**Listed entries**
>>>

Definition sub_client (clnt : Z) (path : list Z) (len : nat) : prog nfs (list Z) :=
  if has_sub path then
    if clnt =? INADDR_NONE then exit_ 1
    else t ← of_option (format_path path (my_inet_ntoa clnt) false); mret (take (len - 1) t)
  else mret path.

(** The server, the own address and the path of the devices *)
Fixpoint find_server (devs : list netdev) (clnt : Z) : Z * Z * option (list Z) :=
  match devs with
  | [] => (INADDR_NONE, clnt, None)
  | dev :: devs =>
      if negb (ip_server dev =? INADDR_NONE) && negb (ip_server dev =? INADDR_ANY) then (ip_server dev, ip_addr dev, Some (c_string (bootpath dev)))
      else find_server devs (if negb (ip_addr dev =? INADDR_NONE) && negb (ip_addr dev =? INADDR_ANY) then ip_addr dev else clnt)
  end.

(** [strchr(path, ',')] *)
Fixpoint cut_comma (path : list Z) : list Z * option (list Z) :=
  match path with
  | [] => ([], None)
  | c :: path => if c =? 44 then ([], Some path) else let '(a, o) := cut_comma path in (c :: a, o)
  end.

Definition mount_nfs_root (ifaces : list netdev) (argv : list (list Z)) : prog nfs Z :=
  let len := 1024%nat in
  let '(addr, clnt, dev_bootpath) := find_server ifaces INADDR_NONE in
  let path := match get_arg argv (text "nfsroot=") with
              | Some path => path
              | None => match dev_bootpath with Some ((_ :: _) as path) => path | _ => text "/tftpboot/%s" end
              end in
  let '(path, opts) := cut_comma path in
  root ← (match split_colon path with
          | None => if addr =? INADDR_NONE then exit_ 1 else mret (take (len - 1) (my_inet_ntoa addr ++ text ":" ++ path))
          | Some _ => if (length path <? len)%nat then mret path else crash
          end);
  root ← sub_client clnt root len;
  let nfs_argv := [text "NFS-Mount"] ++ match opts with Some opts => [text "-o"; opts] | None => [] end ++ [root; text "/root"] in
  ret ← nfsmount_main nfs_argv;
  mret (if negb (ret =? 0) then -1 else 0).
End nfs.

(** ** System calls of the parts *)

Definition is_mount (x : ncall * nanswer) : bool := match x.1 with NMount _ _ _ _ => true | _ => false end.
(** No call mounts. *)
Definition quiet (l : list (ncall * nanswer)) : Prop := Forall (λ x, is_mount x = false) l.

Section proofs.
Context (oracle : list (ncall * nanswer) → ncall → nanswer) (getpid : Z).
Context (stale : nat → list Z) (stack : list Z).
Context (Hstack : length stack = 32%nat).

(** Programs over the network alone *)
Abbreviation calls := (logged trace (λ _ : net, True)).

Lemma quiet_app a b : quiet a → quiet b → quiet (a ++ b).
Proof using Type. intros. by apply Forall_app. Qed.
Lemma quiet_one x : is_mount x = false → quiet [x].
Proof using Type. intros. by apply Forall_singleton. Qed.

Lemma ndo_calls c s : calls (ndo oracle c) s (λ a new _, new = [(c, a)]).
Proof using Type. eexists _, _, [_]. by split_and!. Qed.

Lemma ndo_quiet c s : is_mount (c, (0, [])) = false → calls (ndo oracle c) s (λ a new _, quiet new).
Proof using Type. intros Hc. eapply logged_weaken; [apply ndo_calls |]. intros a new _ ->. by apply quiet_one. Qed.

Lemma set_port_quiet p s : calls (set_port p) s (λ _ new _, quiet new).
Proof using Type. eexists _, _, []. split_and!; [done | by rewrite app_nil_r | done | constructor]. Qed.

(** [m] mounts nothing, and so does what follows. *)
Lemma quiet_bind {A B} (m : prog net A) (f : A → prog net B) s (Q : B → Prop) : calls m s (λ _ new _, quiet new) →
  (∀ a s', calls (f a) s' (λ b new _, quiet new ∧ Q b)) → calls (m ≫= f) s (λ b new _, quiet new ∧ Q b).
Proof using Type.
  intros Hm Hf. eapply logged_bind; [exact Hm |]. intros a s1 new _ Hn. eapply logged_weaken; [apply Hf |]. intros b new' s2 [Hn' HQ]. split; [by apply quiet_app | done].
Qed.
Lemma quiet_ret {A} (a : A) s (Q : A → Prop) : Q a → calls (mret a) s (λ b new _, quiet new ∧ Q b).
Proof using Type. intros. apply logged_ret; [done | split; [constructor | done]]. Qed.
Lemma quiet_weaken {A} (m : prog net A) s (Q : A → Prop) : calls m s (λ b new _, quiet new ∧ Q b) → calls m s (λ _ new _, quiet new).
Proof using Type. intros H. eapply logged_weaken; [exact H |]. by intros a new s' [Hn _]. Qed.

Lemma bind_loop_quiet n sd : ∀ ret s, calls (bind_loop oracle n sd ret) s (λ _ new _, quiet new ∧ True).
Proof using Type.
  induction n as [| n IH]; intros ret s; [by apply quiet_ret |]. cbn [bind_loop]. apply logged_get. apply quiet_bind; [destruct (_ =? _); [apply set_port_quiet | apply (quiet_weaken _ _ (λ _, True)); by apply quiet_ret] |].
  intros _ s1. apply logged_get. apply quiet_bind; [by apply ndo_quiet |]. intros a s2. destruct (negb _); [by apply quiet_ret |]. apply quiet_bind; [apply set_port_quiet |]. intros _ s3. apply IH.
Qed.

Lemma bindresvport_quiet sd s : calls (bindresvport oracle getpid sd) s (λ _ new _, quiet new ∧ True).
Proof using Type.
  unfold bindresvport. apply logged_get. apply quiet_bind; [destruct (_ =? _); [apply set_port_quiet | apply (quiet_weaken _ _ (λ _, True)); by apply quiet_ret] |].
  intros _ s1. apply bind_loop_quiet.
Qed.

(** The last call connected the socket of [clnt]. *)
Definition connected (clnt : client) (server prt : Z) (new : list (ncall * nanswer)) : Prop :=
  ∃ a, last new = Some (NConnect (sock clnt) server prt, a) ∧ a.1 ≠ -1.

Lemma make_client_does tcp server prt flags s :
  calls (make_client oracle getpid tcp server prt flags) s (λ c new _, quiet new ∧ ∀ clnt, c = Some clnt → is_tcp clnt = tcp ∧ connected clnt server (u16 prt) new).
Proof using Type.
  unfold make_client. eapply logged_bind; [by apply ndo_quiet |]. intros m s0 new0 _ Hq0. destruct (m.1 =? 0); [apply logged_ret; [done | by rewrite app_nil_r] |].
  eapply logged_bind; [by apply ndo_quiet |]. intros a s1 new1 _ Hq1. destruct (a.1 =? -1); [apply logged_ret; [done |]; rewrite app_nil_r; split; [by apply quiet_app | done] |].
  eapply (logged_bind _ _ _ (λ _ new _, quiet new)).
  { destruct (negb _); [eapply quiet_weaken; apply bindresvport_quiet | apply (quiet_weaken _ _ (λ _, True)); by apply quiet_ret]. }
  intros b s2 new2 _ Hq2. pose proof (quiet_app _ _ Hq0 (quiet_app _ _ Hq1 Hq2)) as Hq. destruct (b =? -1); [apply logged_ret; [done |]; by rewrite app_nil_r |].
  eapply logged_bind; [apply ndo_calls |]. intros c s3 new3 _ ->. assert (quiet (new0 ++ new1 ++ new2 ++ [(NConnect a.1 server (u16 prt), c)])) as Hall.
  { rewrite !app_assoc. apply quiet_app; [by rewrite <- app_assoc | by apply quiet_one]. }
  destruct (Z.eqb_spec c.1 (-1)); apply logged_ret; try done; rewrite app_nil_r; split; try done.
  intros ? [= <-]. split; [done |]. exists c. split; [by rewrite !app_assoc, last_snoc | done].
Qed.

Lemma make_client_quiet tcp server prt flags s : calls (make_client oracle getpid tcp server prt flags) s (λ _ new _, quiet new ∧ True).
Proof using Type. eapply logged_weaken; [apply make_client_does |]. by intros c new s' [H _]. Qed.

Lemma client_free_quiet c s : calls (client_free oracle c) s (λ _ new _, quiet new).
Proof using Type.
  unfold client_free. destruct (negb _); [| apply (quiet_weaken _ _ (λ _, True)); by apply quiet_ret].
  apply (quiet_weaken _ _ (λ _, True)), quiet_bind; [by apply ndo_quiet |]. intros. by apply quiet_ret.
Qed.

Lemma on_socket_quiet clnt l : Forall (on_socket clnt) l → quiet l.
Proof using Type. intros H. eapply Forall_impl; [exact H |]. intros [[] ?]; done. Qed.

Lemma rpc_call_calls clnt r s : rpc_ok r → call_len r = Z.of_nat (length (call r)) →
  calls (rpc_call oracle clnt r) s (λ res new _, quiet new ∧ length (reply res.2) = length (reply r) ∧
    (res.1 = 0 ∧ (∃ xid w mid x d, new = w :: mid ++ [x] ∧ sends clnt (headed (call r) xid) w ∧ received clnt (headed (call r) xid) d x ∧ buffer_holds res.2 d) ∨ res.1 = -1)).
Proof using Type.
  intros Hok Hl. destruct (rpc_call_runs oracle clnt r s Hok Hl) as (ret & r' & s' & new & E & Ht & Hq & Hlr & H). exists (ret, r'), s', new.
  split_and!; [done | done | done | by eapply on_socket_quiet | done |]. destruct H as [[-> H] | ->]; [left; split; [done |]; by exists (lrand48 (seed48 s)).1 | by right].
Qed.

Lemma portmap_quiet server program version proto s : calls (portmap oracle getpid stack server program version proto) s (λ _ new _, quiet new ∧ True).
Proof using Hstack.
  unfold portmap. apply quiet_bind; [eapply quiet_weaken; apply make_client_quiet |]. intros c1 s1.
  apply quiet_bind. { destruct c1; [apply (quiet_weaken _ _ (λ _, True)); by apply quiet_ret | eapply quiet_weaken; apply make_client_quiet]. }
  intros c2 s2. destruct c2 as [clnt |]; [| by apply quiet_ret]. change (sizeof portmap_call) with 60. change (sizeof portmap_reply) with 32.
  eapply logged_bind; [apply rpc_call_calls; [split; cbn [call reply reply_len]; rewrite ?Hstack; cbn; lia | done] |]. intros [ret r] s3 new _ (Hq & Hlr & _). cbn [fst snd reply] in *. rewrite Hstack in Hlr.
  eapply logged_weaken; [eapply (quiet_bind _ _ _ (λ _, True)) |].
  - destruct (ret <? 0); [apply (quiet_weaken _ _ (λ _, True)); by apply quiet_ret |]. destruct (reply_len r <? 32); [apply (quiet_weaken _ _ (λ _, True)); by apply quiet_ret |].
    change (field portmap_reply ["port"%string] (reply r)) with (bytes_at (reply r) 28 4). rewrite bytes_at_in by lia. apply (quiet_weaken _ _ (λ _, True)). by apply quiet_ret.
  - intros p s4. apply quiet_bind; [apply client_free_quiet |]. intros. by apply quiet_ret.
  - intros b new' s4 [Hq' _]. split; [by apply quiet_app | done].
Qed.

(** ** The state of nfsmount *)

Abbreviation ntrace := (λ s : nfs, trace (nnet s)).
Definition reply_ok (s : nfs) : Prop := length (mnt_reply s) = 100%nat.
Abbreviation does := (logged ntrace reply_ok).

(** The data do not change; nor does the port of the mount server, if it is
    known. *)
Definition same_data (s s' : nfs) : Prop := mount_data s' = mount_data s.
Definition keeps_port (s s' : nfs) : Prop := mount_port s ≠ 0 → mount_port s' = mount_port s.

Lemma on_net_does {A} (m : prog net A) s (P : A → list (ncall * nanswer) → net → Prop) : reply_ok s → calls m (nnet s) P →
  does (on_net m) s (λ a new s', P a new (nnet s') ∧ same_data s s' ∧ mnt_reply s' = mnt_reply s ∧ mount_port s' = mount_port s).
Proof using Type.
  intros Hs (a & n & new & E & Ht & _ & HP). exists a, (mk_nfs n (nfs_port s) (mount_port s) (mnt_reply s) (mount_data s)), new. unfold on_net. rewrite E. by split_and!.
Qed.

Lemma modify_does f s : reply_ok (f s) → trace (nnet (f s)) = trace (nnet s) → does (modify f) s (λ _ new s', new = [] ∧ s' = f s).
Proof using Type. intros Hs Ht. exists tt, (f s), []. rewrite app_nil_r. by split_and!. Qed.

Lemma get_ports_does server s : reply_ok s → does (get_ports oracle getpid stack server) s (λ _ new s', quiet new ∧ same_data s s' ∧ keeps_port s s').
Proof using Hstack.
  intros Hs. unfold get_ports. apply logged_get. set (v3 := has_flag _ NFS_MOUNT_VER3). set (proto := if has_flag _ NFS_MOUNT_TCP then _ else _).
  eapply (logged_bind _ _ _ (λ _ new s', quiet new ∧ same_data s s' ∧ mount_port s' = mount_port s)).
  - destruct (nfs_port s =? 0); [| apply logged_ret; [done | split; [constructor | done]]].
    eapply logged_bind; [apply on_net_does; [done | apply portmap_quiet] |]. intros p s1 new1 Hs1 ([Hq1 _] & Hd1 & _ & Hm1).
    eapply logged_bind; [by apply modify_does |]. intros _ s2 new2 Hs2 [-> ->].
    destruct (s32 p =? 0); [| apply logged_ret; [done | rewrite !app_nil_r; done]]. destruct (proto =? IPPROTO_TCP); [apply logged_ret; [done | rewrite !app_nil_r; done] |].
    eapply logged_bind; [by apply modify_does |]. intros _ s3 new3 Hs3 [-> ->]. apply logged_ret; [done | rewrite !app_nil_r; done].
  - intros ok s1 new1 Hs1 (Hq1 & Hd1 & Hm1). assert (keeps_port s s1) as Hk1 by by intros _. destruct ok; [| apply logged_ret; [done | rewrite app_nil_r; done]]. apply logged_get.
    eapply (logged_bind _ _ _ (λ _ new s', quiet new ∧ same_data s s' ∧ keeps_port s s')).
    + destruct (Z.eqb_spec (mount_port s1) 0) as [H0 | H0]; [| apply logged_ret; [done | split; [constructor | done]]].
      eapply logged_bind; [apply on_net_does; [done | apply portmap_quiet] |]. intros p s2 new2 Hs2 ([Hq2 _] & Hd2 & _).
      eapply logged_weaken; [by apply modify_does |]. intros _ new3 s3 [-> ->]. rewrite app_nil_r. split_and!; [done | unfold same_data in *; cbn; congruence |]. intros Hne. congruence.
    + intros _ s2 new2 Hs2 (Hq2 & Hd2 & Hk2). apply logged_ret; [done |]. rewrite app_nil_r. split; [by apply quiet_app | done].
Qed.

<<<

**Exercise**
All lines from the opening of the records through the line where "addr =? INADDR_NONE" occurs are to be output verbatim. No other line belongs in the answer.

**Response to the task**
Definition sub_client (clnt : Z) (path : list Z) (len : nat) : prog nfs (list Z) :=
  if has_sub path then
    if clnt =? INADDR_NONE then exit_ 1
    else t ← of_option (format_path path (my_inet_ntoa clnt) false); mret (take (len - 1) t)
  else mret path.

(** The server, the own address and the path of the devices *)
Fixpoint find_server (devs : list netdev) (clnt : Z) : Z * Z * option (list Z) :=
  match devs with
  | [] => (INADDR_NONE, clnt, None)
  | dev :: devs =>
      if negb (ip_server dev =? INADDR_NONE) && negb (ip_server dev =? INADDR_ANY) then (ip_server dev, ip_addr dev, Some (c_string (bootpath dev)))
      else find_server devs (if negb (ip_addr dev =? INADDR_NONE) && negb (ip_addr dev =? INADDR_ANY) then ip_addr dev else clnt)
  end.

(** [strchr(path, ',')] *)
Fixpoint cut_comma (path : list Z) : list Z * option (list Z) :=
  match path with
  | [] => ([], None)
  | c :: path => if c =? 44 then ([], Some path) else let '(a, o) := cut_comma path in (c :: a, o)
  end.

Definition mount_nfs_root (ifaces : list netdev) (argv : list (list Z)) : prog nfs Z :=
  let len := 1024%nat in
  let '(addr, clnt, dev_bootpath) := find_server ifaces INADDR_NONE in
  let path := match get_arg argv (text "nfsroot=") with
              | Some path => path
              | None => match dev_bootpath with Some ((_ :: _) as path) => path | _ => text "/tftpboot/%s" end
              end in
  let '(path, opts) := cut_comma path in
  root ← (match split_colon path with
          | None => if addr =? INADDR_NONE then exit_ 1 else mret (take (len - 1) (my_inet_ntoa addr ++ text ":" ++ path))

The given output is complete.